In my Wisdom Wednesday series, I’ll eventually do a post about the difference I see between what I call “black & white” thinkers and “grey area” thinkers. (Myers-Briggs has 16 classifications. True Colors has 4. Hamology basically only has 2!)
One big aspect of this difference is that are those who think there are hard boundaries between a person’s work and personal life and those who realise that is impossible.
Well, maybe not impossible if the “box” of your life is narrow and you rarely go out, don’t volunteer, don’t read the news and don’t engage with the world, I guess that may be true.
But after spending a weekend at the Sask NDP Convention as a CUPE delegate, it only reinforced how intertwined various aspects of our lives are – personal and professional, political and voluntary, friends and foes. (And how, at the end of the day, all six of those things are political – whether you think so or not.)
In the course of a weekend, I heard about the Sask Party’s attacks on the education and healthcare systems. I heard about their abuse of the Notwithstanding Clause and how it would affect some of the most marginalized children in the province (including one of my son’s best friends who would’ve been impacted directly if these rules were in place when that friend announced they were transgender three years ago when they graduated from grade eight and were preparing to move to high school.
During the weekend, I talked to MLAs and City Councillors and they talked to me about what’s happening at the library and in my life.
She never attended an NDP convention in her life but I talked to numerous people who knew my mother because of her long nursing career spent in Indian Head and being actively involved with SUN.

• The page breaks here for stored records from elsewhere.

Lemma head_block_phases c ts v :
  head_inv v → block_payload_ok c v →
  ∃ v1 v2 m1 m2, apply_block_projection c (head_target c v) v GraphMutation_default = Some (v1, m1) ∧
    prune_below (low_level (head_target c v)) v1 m1 = Some (v2, m2) ∧ head_phases c v v1 v2 m2 ∧
    apply_head_block_committed c ts v =
      ('(v', d) ← finish_mutation m2 ts (set_extent (head_target c v) v2); Some (v', Ok d)).
Proof.
  intros Hv Hpay. unfold apply_head_block_committed.
  rewrite decide_False by (rewrite (hv_policy _ Hv); done).
  unfold assert_. rewrite decide_True by apply Hv. run_bind.
  rewrite head_extent_Some by (pose proof (hv_high _ Hv); lia). run_bind.
  change (MkLevelExtent _ _) with (head_target c v).
  destruct (apply_block_projection_phase c (head_target c v) v v GraphMutation_default)
    as (v1 & m1 & Epr & Hp1 & Hb1 & He1 & Hl1);
    [by apply block_phase_start, Hv|by apply head_projection_pre|].
  destruct (prune_below_phase v v1 m1 (low_level (head_target c v)) Hp1)
    as (v2 & m2 & Epn & Hp2 & Hb2 & He2 & Hl2).
  exists v1, v2, m1, m2. split; [done|]. split; [done|]. split; [|rewrite Epr; run_bind; by rewrite Epn].
  split; try done.
  - by eapply head_update_inv.
  - by eapply captures_same; [apply Hp2|..].
  - assert (size (edges v2) ≤ size (edges v1))%nat as Hle.
    { apply map_subseteq_size, map_subseteq_spec. by intros id e [? _]%He2. }
    pose proof (size_insert_edges (edges v) (retained_edges c (head_target c v))) as Hins.
    rewrite He1 in Hle. pose proof (length_retained_edges c (head_target c v)).
    pose proof (po_bound _ _ Hpay). lia.
Qed.

(** The mutation finishes in the projected and pruned view, at the revision of
    its delta if it has one. *)
Lemma head_finish c ts v v1 v2 m2 :
  head_inv v → block_payload_ok c v → head_phases c v v1 v2 m2 →
  let v2 := set_extent (head_target c v) v2 in
  (finish_mutation m2 ts v2 = Some (v2, None) ∧ content v2 = content v) ∨
  (∃ d v', finish_mutation m2 ts v2 = Some (v', Some d) ∧ v' = set_revision (current_revision_id v + 1) ts v2 ∧
     carries m2 v2 d ∧ applicable d v ∧ faithful d (content v) ∧ head_level d = high_level (extent v2) ∧
     apply_delta d v = Some (v', Ok tt)).
Proof.
  intros Hv Hpay Hh. apply finish_mutation_spec; [apply Hh|apply Hv|apply Hh| |apply Hh|apply Hpay].
  eapply head_mutated; [done|apply Hh].
Qed.

(** Applying a committed block to a Head view never panics, keeps the
    invariant, and reports exactly what changed: nothing, or a delta that
    takes the old view to the new one. *)
Lemma head_block_committed c ts v :
  head_inv v → block_payload_ok c v →
  (apply_head_block_committed c ts v = Some (v, Ok None)) ∨
  (∃ v' d, apply_head_block_committed c ts v = Some (v', Ok (Some d)) ∧ head_inv v' ∧
     applicable d v ∧ faithful d (content v) ∧ apply_delta d v = Some (v', Ok tt) ∧
     current_revision_id v' = current_revision_id v + 1 ∧
     is_in_vspc_changes d = ∅ ∧ color_changes d = ∅ ∧
     (∀ h b, block_changes d !! h = Some (Some b) → h = bc_hash c)).
Proof.
  intros Hv Hpay. destruct (head_block_phases c ts v Hv Hpay) as (v1 & v2 & m1 & m2 & _ & _ & Hh & ->).
  pose proof (head_finish c ts v v1 v2 m2 Hv Hpay Hh) as Hf. destruct Hh as [Hb1 He1 Hb2 He2 Hp2 Hv2 Hc2 _].
  destruct Hf as [[-> Hsame]|(d & v' & -> & -> & Hcar & Hap & Hfa & _ & Hrep)].
  - left. simpl. do 2 f_equal. symmetry.
    destruct (bp_header _ _ _ Hp2) as (Hd & _ & Hr & Ht & Hpol).
    apply indexed_determined; simpl; try done; [apply Hv|apply Hv2|].
    destruct (head_extent_inv _ _ _ (hv_extent _ Hv)) as [Hx _].
    destruct (decide (coord_level (bc_coordinate c) ≤ high_level (extent v))) as [Hle|Hgt].
    + unfold head_target. by rewrite (N.max_l _ _ Hle).
    + exfalso. destruct (head_target_low c v Hv) as (_ & Ho & _).
      assert (blocks v2 !! bc_hash c = Some (graph_block_from_committed c)) as Hin.
      { apply Hb2. rewrite Hb1. unfold projected_blocks.
        assert (high_level (head_target c v) = coord_level (bc_coordinate c)) as Hh
          by (unfold head_target; simpl; lia).
        rewrite decide_True by (split; lia). rewrite lookup_insert_eq. split; [done|].
        change (block_level (graph_block_from_committed c)) with (coord_level (bc_coordinate c)). lia. }
      assert (blocks v2 = blocks v) as Heq by (unfold content in Hsame; simpl in Hsame; congruence).
      rewrite Heq, (po_fresh _ _ Hpay) in Hin. done.
  - right. eexists _, d. split; [done|]. split.
    { destruct Hv2; split; try done. by apply indexed_set_revision. }
    split; [done|]. split; [done|]. split; [done|]. split; [done|].
    destruct Hcar as (Eb & _ & _ & Ev & Ec). rewrite Ev, Ec, Eb. simpl.
    rewrite (bp_vspc _ _ _ Hp2), (bp_colors _ _ _ Hp2), !map_imap_empty. split; [done|]. split; [done|].
    intros h b. rewrite map_lookup_imap. destruct (m_blocks m2 !! h) as [x|] eqn:Em; [|done]. simpl.
    case_decide as Hne; [|done]. intros [= Hb]. destruct (decide (h = bc_hash c)) as [|Hh]; [done|].
    exfalso. apply Hne. pose proof (cp_blocks _ _ _ Hc2 h) as Hcap. rewrite Em in Hcap. simpl in Hcap.
    destruct Hcap as [-> _]. rewrite Hb. apply Hb2 in Hb as [Hb _].
    rewrite Hb1 in Hb. unfold projected_blocks in Hb. case_decide; [|done].
    by rewrite lookup_insert_ne in Hb by done.
Qed.
End head.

I bumped into people who I knew through CUPE’s role representing the library’s workers.
I got texts from coworkers asking how the convention was going.
I bumped into someone who works at Queensbury Center who I had helped multiple times at the library.
Someone else asked if I was still working at the last branch they saw me at (I am not.)
I spent much of Sunday responding to trolls that are probably 90% bots after one of my tweets went mini-viral (yeah, I know – don’t feed the trolls!) 😉
I skipped some NDP social events to go for drinks with another group of incredibly progressive people I enjoy spending time with and learning from.
And I heard and saw things – about homelessness and minimum wage, reading scores and poverty, addictions and immigration – that are part of my work every single day at the library.